(DATA FOR THIS EXERCISE)

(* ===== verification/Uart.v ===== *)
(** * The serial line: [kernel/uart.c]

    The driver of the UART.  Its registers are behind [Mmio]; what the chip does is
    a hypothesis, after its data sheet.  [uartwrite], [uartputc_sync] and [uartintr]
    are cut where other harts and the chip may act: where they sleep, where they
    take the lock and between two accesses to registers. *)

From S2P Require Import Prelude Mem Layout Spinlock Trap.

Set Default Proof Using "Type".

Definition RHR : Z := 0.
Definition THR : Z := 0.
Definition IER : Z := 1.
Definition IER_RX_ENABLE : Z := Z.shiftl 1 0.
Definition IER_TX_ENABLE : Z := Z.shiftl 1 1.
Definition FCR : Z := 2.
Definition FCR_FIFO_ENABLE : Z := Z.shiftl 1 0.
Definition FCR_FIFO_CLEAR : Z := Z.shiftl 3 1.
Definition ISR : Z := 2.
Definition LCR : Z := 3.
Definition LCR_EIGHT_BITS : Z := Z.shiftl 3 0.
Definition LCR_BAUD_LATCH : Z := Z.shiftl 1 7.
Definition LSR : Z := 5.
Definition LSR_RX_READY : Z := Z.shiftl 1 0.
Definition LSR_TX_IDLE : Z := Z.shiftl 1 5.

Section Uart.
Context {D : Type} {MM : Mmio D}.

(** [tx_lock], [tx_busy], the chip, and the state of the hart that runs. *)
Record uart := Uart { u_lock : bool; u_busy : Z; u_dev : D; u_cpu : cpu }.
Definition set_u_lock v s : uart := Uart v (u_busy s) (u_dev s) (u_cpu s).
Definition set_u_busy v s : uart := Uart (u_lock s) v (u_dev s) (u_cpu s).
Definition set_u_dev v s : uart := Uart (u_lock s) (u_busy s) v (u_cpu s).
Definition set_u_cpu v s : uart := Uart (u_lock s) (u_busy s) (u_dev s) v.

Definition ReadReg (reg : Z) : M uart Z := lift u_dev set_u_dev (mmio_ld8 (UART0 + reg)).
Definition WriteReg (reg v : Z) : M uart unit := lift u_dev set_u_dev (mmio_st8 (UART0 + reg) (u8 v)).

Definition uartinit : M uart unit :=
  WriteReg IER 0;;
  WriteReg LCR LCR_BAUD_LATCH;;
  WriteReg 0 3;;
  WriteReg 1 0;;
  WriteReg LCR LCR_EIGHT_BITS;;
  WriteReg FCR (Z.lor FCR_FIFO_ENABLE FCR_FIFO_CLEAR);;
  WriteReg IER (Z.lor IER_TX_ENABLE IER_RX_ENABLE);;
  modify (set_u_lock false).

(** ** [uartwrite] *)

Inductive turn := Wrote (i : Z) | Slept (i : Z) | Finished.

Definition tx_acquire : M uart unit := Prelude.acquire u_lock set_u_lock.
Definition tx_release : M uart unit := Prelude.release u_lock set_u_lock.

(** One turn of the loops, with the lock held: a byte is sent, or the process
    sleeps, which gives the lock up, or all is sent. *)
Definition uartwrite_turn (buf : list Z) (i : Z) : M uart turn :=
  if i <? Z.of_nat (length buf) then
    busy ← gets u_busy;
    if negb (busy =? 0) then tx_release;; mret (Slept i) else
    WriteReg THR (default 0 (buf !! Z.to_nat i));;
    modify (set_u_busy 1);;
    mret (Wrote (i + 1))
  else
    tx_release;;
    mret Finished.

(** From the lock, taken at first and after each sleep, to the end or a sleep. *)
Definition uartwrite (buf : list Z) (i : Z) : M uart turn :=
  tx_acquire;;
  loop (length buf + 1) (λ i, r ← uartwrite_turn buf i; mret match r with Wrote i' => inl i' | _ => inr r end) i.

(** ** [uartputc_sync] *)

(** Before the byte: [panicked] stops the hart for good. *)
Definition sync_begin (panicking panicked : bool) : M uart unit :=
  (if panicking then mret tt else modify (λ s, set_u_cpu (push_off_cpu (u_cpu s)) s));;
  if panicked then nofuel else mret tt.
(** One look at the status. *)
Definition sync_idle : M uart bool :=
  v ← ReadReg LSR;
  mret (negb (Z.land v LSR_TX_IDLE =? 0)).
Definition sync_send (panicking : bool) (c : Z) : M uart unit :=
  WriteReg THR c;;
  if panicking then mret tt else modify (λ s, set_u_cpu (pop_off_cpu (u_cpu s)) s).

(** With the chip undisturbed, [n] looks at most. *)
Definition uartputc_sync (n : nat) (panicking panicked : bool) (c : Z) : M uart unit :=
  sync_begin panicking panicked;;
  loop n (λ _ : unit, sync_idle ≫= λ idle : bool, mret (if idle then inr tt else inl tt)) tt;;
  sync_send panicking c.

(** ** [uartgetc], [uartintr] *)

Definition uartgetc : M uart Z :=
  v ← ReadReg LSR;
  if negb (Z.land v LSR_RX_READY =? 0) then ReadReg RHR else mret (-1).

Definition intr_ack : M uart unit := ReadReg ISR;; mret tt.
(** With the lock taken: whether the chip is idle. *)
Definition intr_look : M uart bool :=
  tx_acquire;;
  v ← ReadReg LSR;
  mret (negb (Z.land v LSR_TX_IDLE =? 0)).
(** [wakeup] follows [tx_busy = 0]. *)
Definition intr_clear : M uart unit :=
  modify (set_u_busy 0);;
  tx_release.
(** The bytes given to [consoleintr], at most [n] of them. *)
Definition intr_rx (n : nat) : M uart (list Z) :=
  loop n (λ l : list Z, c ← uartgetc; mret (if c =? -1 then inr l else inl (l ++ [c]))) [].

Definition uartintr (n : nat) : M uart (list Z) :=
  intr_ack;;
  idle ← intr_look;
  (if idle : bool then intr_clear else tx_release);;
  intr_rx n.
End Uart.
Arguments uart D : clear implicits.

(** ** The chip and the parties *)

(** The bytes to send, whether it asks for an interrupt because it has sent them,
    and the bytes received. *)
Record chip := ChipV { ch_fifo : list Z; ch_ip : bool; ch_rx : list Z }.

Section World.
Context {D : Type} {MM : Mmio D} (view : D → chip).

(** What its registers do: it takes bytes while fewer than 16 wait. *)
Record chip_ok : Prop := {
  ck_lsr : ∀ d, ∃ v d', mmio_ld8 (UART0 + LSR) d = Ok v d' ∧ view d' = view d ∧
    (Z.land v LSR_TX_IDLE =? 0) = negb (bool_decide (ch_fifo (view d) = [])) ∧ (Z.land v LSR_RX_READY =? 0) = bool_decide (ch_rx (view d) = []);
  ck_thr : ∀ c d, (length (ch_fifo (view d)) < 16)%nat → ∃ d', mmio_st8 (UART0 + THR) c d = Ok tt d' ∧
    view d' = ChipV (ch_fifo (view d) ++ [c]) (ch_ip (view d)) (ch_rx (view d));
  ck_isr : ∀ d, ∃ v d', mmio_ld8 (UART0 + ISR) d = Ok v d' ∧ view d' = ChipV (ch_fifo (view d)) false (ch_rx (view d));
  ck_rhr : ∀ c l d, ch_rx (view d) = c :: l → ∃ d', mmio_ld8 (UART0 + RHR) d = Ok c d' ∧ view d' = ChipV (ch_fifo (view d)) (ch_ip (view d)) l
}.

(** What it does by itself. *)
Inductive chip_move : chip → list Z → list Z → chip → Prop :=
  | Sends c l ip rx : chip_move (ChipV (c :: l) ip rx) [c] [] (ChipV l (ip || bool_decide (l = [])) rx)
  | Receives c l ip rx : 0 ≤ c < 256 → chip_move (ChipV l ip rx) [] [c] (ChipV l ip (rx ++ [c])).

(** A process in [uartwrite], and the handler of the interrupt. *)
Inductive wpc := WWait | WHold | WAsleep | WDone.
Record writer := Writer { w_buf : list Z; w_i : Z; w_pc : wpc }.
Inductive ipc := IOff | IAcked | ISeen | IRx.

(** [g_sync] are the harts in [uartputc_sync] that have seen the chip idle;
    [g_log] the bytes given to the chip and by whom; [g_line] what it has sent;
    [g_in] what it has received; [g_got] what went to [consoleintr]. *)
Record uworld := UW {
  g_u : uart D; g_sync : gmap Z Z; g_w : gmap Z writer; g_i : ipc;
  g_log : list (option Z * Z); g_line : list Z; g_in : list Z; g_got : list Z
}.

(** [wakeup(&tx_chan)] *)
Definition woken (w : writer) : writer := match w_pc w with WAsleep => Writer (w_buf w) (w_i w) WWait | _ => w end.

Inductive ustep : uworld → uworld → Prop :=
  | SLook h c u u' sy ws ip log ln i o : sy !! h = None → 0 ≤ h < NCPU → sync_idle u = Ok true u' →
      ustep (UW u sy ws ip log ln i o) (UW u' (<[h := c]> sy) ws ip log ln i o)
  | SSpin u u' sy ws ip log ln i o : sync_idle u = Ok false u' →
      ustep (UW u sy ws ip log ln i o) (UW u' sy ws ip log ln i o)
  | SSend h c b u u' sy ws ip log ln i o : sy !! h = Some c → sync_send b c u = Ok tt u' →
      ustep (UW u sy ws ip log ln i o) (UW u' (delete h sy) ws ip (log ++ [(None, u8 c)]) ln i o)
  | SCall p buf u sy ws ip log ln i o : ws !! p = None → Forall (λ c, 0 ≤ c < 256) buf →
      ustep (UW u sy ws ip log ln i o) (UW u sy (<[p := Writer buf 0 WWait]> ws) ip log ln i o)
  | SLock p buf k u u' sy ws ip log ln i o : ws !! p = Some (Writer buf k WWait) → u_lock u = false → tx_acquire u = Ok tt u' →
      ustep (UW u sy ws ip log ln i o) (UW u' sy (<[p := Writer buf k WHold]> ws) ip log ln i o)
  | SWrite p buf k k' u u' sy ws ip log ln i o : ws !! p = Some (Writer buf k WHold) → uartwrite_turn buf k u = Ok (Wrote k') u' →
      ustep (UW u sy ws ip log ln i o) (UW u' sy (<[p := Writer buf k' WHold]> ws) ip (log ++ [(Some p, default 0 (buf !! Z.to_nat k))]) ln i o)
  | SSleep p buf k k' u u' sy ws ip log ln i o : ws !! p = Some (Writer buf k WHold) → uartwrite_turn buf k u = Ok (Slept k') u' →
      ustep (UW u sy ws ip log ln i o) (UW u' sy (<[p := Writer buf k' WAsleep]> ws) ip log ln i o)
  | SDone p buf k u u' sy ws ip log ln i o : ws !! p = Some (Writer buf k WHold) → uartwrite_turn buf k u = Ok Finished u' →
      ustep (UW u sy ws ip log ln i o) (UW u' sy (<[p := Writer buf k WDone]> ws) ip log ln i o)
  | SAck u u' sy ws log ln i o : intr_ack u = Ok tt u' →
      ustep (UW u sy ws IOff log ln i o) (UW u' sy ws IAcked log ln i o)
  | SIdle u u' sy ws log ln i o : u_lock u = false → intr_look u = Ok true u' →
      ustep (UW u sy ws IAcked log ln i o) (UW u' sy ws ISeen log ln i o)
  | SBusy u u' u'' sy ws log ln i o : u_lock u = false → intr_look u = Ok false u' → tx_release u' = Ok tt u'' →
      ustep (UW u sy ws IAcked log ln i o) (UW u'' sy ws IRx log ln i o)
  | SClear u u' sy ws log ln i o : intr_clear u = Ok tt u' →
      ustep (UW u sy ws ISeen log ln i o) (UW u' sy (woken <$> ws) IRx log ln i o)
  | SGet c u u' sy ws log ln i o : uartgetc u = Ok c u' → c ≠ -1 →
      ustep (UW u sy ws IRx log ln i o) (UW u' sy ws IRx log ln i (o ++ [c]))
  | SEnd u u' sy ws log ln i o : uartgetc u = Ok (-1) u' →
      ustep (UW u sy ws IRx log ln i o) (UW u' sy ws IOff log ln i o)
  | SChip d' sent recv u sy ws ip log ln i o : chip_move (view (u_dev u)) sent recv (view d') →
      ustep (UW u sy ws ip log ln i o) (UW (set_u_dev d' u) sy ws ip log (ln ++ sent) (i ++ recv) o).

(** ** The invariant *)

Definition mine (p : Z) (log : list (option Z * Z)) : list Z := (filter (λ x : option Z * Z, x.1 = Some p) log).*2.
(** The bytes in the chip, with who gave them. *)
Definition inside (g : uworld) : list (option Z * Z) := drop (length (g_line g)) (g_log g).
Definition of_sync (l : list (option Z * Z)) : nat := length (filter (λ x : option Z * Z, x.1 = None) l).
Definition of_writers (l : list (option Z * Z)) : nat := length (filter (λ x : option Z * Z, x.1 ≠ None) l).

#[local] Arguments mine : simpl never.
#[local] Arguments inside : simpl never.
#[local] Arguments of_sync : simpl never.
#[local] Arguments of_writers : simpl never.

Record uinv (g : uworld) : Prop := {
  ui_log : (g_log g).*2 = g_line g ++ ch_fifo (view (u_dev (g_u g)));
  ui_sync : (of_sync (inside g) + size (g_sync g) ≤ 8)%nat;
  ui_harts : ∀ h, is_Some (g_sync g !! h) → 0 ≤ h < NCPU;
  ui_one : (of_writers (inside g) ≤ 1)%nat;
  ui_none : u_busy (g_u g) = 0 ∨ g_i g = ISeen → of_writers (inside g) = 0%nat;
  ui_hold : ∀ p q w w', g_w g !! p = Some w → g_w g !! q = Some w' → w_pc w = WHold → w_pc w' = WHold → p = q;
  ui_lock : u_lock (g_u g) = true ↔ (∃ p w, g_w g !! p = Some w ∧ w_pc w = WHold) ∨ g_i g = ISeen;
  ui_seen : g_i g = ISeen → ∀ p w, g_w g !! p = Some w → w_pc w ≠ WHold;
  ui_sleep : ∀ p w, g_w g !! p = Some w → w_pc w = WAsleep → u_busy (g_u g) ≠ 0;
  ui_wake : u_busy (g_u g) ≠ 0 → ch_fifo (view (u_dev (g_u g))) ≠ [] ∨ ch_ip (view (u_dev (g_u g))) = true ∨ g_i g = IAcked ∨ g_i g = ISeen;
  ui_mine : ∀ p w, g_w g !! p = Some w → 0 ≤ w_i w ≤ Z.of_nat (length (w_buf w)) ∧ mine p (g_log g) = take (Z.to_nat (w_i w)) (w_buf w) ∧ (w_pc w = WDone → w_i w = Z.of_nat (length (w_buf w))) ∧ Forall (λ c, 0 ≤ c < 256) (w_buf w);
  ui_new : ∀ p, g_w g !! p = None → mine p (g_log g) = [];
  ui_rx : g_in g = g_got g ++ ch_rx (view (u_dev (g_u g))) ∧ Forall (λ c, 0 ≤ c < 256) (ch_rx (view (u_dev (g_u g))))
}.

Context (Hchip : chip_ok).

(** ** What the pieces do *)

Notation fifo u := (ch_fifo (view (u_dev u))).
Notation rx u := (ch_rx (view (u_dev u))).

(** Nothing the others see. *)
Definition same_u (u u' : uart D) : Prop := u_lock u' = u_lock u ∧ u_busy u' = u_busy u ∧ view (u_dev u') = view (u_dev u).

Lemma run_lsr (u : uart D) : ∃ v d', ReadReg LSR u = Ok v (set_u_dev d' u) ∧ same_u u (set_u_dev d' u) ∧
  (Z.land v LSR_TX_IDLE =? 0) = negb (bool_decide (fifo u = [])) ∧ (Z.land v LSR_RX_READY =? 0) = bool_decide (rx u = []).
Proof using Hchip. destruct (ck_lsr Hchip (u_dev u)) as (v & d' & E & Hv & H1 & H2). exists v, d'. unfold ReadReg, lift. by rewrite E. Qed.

(WHAT IS EXPECTED) Whenever the word "IOff" occurs in a line of the listing above, return that line.

(TASK ANSWER)
Inductive ipc := IOff | IAcked | ISeen | IRx.
      ustep (UW u sy ws IOff log ln i o) (UW u' sy ws IAcked log ln i o)
      ustep (UW u sy ws IRx log ln i o) (UW u' sy ws IOff log ln i o)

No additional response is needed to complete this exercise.